### Activity
Every line below between the one holding "e (mpanic : M S E A)." and the one holding "avoids e c -> (forall a, avoids", inclusive, should be copied exactly, and no other line.

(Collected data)
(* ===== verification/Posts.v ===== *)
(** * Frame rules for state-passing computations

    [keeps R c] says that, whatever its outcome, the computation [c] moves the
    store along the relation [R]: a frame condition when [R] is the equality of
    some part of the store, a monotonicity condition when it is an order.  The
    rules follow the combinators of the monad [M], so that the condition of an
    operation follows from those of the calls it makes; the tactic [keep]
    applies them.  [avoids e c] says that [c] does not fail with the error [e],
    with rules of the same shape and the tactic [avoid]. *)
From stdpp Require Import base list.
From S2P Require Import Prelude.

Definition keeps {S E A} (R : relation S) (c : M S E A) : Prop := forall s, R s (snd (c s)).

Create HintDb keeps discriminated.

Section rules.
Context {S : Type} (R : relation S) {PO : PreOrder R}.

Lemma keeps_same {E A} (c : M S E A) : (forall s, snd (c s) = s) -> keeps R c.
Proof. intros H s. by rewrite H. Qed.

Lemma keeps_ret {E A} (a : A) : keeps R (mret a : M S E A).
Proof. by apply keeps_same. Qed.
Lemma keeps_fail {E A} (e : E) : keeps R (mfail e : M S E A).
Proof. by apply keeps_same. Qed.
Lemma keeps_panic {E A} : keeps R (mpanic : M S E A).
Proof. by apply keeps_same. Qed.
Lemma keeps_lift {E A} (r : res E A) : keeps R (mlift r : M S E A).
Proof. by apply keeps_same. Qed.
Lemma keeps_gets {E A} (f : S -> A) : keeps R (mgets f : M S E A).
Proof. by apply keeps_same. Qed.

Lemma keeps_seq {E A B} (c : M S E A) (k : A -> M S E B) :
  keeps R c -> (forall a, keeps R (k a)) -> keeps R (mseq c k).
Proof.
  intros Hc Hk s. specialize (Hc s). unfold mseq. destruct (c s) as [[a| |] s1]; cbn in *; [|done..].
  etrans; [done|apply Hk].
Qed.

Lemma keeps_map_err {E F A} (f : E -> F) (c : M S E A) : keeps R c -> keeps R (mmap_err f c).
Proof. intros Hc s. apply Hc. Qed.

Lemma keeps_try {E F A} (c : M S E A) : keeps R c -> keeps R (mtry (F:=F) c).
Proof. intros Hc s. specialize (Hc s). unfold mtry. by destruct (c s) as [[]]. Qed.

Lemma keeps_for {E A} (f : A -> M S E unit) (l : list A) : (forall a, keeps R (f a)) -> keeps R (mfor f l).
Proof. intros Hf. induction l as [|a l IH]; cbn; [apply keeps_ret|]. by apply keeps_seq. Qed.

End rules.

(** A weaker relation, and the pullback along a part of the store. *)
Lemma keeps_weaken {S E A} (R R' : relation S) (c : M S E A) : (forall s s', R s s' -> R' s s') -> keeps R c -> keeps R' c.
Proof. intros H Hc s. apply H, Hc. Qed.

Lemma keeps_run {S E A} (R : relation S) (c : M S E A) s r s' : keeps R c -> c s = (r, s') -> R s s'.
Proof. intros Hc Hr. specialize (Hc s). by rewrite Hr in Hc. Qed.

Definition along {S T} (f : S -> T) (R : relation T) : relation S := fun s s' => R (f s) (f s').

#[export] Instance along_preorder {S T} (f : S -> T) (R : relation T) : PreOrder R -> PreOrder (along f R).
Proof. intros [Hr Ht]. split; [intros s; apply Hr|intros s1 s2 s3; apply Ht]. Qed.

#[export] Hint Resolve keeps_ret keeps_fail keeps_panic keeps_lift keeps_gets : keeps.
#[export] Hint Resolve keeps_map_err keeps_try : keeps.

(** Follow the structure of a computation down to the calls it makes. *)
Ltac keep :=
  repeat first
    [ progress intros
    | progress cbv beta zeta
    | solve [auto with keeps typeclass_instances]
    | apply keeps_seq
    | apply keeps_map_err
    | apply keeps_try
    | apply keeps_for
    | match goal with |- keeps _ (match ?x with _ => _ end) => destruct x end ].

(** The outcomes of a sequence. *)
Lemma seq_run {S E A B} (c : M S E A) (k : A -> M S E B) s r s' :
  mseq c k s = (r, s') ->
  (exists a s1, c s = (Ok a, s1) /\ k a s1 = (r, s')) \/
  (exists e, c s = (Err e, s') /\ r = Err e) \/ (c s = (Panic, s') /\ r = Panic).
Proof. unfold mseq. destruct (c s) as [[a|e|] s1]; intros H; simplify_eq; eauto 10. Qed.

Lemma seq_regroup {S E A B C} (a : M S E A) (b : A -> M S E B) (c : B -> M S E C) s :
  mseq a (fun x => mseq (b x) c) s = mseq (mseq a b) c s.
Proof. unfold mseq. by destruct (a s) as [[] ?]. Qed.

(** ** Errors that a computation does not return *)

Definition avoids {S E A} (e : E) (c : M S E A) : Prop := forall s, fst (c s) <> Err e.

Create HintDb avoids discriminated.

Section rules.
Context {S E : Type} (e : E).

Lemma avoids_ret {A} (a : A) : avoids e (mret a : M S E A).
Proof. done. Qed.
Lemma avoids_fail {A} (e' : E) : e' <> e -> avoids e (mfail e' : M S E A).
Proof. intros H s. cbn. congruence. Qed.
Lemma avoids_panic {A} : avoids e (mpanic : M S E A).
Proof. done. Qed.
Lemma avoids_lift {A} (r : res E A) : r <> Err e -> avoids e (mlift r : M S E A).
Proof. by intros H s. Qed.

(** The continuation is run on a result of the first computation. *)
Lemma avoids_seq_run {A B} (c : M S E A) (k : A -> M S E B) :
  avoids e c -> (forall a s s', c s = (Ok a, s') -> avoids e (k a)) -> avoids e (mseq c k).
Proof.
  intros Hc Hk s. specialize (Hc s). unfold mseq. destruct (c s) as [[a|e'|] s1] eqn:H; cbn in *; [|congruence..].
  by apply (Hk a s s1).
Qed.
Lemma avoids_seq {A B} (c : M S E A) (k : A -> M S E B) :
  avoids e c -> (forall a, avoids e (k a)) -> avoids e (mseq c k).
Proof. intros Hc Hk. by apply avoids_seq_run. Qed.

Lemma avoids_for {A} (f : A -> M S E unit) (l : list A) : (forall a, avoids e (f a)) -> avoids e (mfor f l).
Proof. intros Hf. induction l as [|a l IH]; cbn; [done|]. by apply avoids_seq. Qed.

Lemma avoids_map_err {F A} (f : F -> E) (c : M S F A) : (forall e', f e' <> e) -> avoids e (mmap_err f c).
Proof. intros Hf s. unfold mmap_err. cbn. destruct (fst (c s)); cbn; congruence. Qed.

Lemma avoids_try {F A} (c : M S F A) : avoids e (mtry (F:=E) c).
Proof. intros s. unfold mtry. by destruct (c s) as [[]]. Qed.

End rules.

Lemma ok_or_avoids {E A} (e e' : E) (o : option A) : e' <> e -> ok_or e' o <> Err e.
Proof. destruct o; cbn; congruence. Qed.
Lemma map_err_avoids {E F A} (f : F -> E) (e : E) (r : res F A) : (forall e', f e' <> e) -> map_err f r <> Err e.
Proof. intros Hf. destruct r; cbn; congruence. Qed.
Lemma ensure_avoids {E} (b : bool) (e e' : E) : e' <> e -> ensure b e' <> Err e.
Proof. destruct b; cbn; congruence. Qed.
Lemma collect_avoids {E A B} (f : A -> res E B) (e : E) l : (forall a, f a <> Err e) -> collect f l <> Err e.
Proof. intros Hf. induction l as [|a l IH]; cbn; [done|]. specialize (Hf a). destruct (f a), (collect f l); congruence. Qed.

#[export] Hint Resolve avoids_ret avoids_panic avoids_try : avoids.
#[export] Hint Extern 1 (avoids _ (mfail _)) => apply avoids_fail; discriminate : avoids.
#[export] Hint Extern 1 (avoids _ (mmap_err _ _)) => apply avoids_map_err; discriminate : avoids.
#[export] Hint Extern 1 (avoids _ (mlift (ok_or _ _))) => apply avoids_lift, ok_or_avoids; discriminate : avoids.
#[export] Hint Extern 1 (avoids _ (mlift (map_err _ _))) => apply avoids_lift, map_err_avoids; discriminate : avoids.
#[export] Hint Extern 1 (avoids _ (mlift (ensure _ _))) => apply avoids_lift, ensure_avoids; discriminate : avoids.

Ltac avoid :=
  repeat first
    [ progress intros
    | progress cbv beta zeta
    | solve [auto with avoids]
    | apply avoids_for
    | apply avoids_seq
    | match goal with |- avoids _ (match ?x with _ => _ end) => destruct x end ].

### Written answer
Lemma avoids_panic {A} : avoids e (mpanic : M S E A).
Proof. done. Qed.
Lemma avoids_lift {A} (r : res E A) : r <> Err e -> avoids e (mlift r : M S E A).
Proof. by intros H s. Qed.

(** The continuation is run on a result of the first computation. *)
Lemma avoids_seq_run {A B} (c : M S E A) (k : A -> M S E B) :
  avoids e c -> (forall a s s', c s = (Ok a, s') -> avoids e (k a)) -> avoids e (mseq c k).
Proof.
  intros Hc Hk s. specialize (Hc s). unfold mseq. destruct (c s) as [[a|e'|] s1] eqn:H; cbn in *; [|congruence..].
  by apply (Hk a s s1).
Qed.
Lemma avoids_seq {A B} (c : M S E A) (k : A -> M S E B) :
  avoids e c -> (forall a, avoids e (k a)) -> avoids e (mseq c k).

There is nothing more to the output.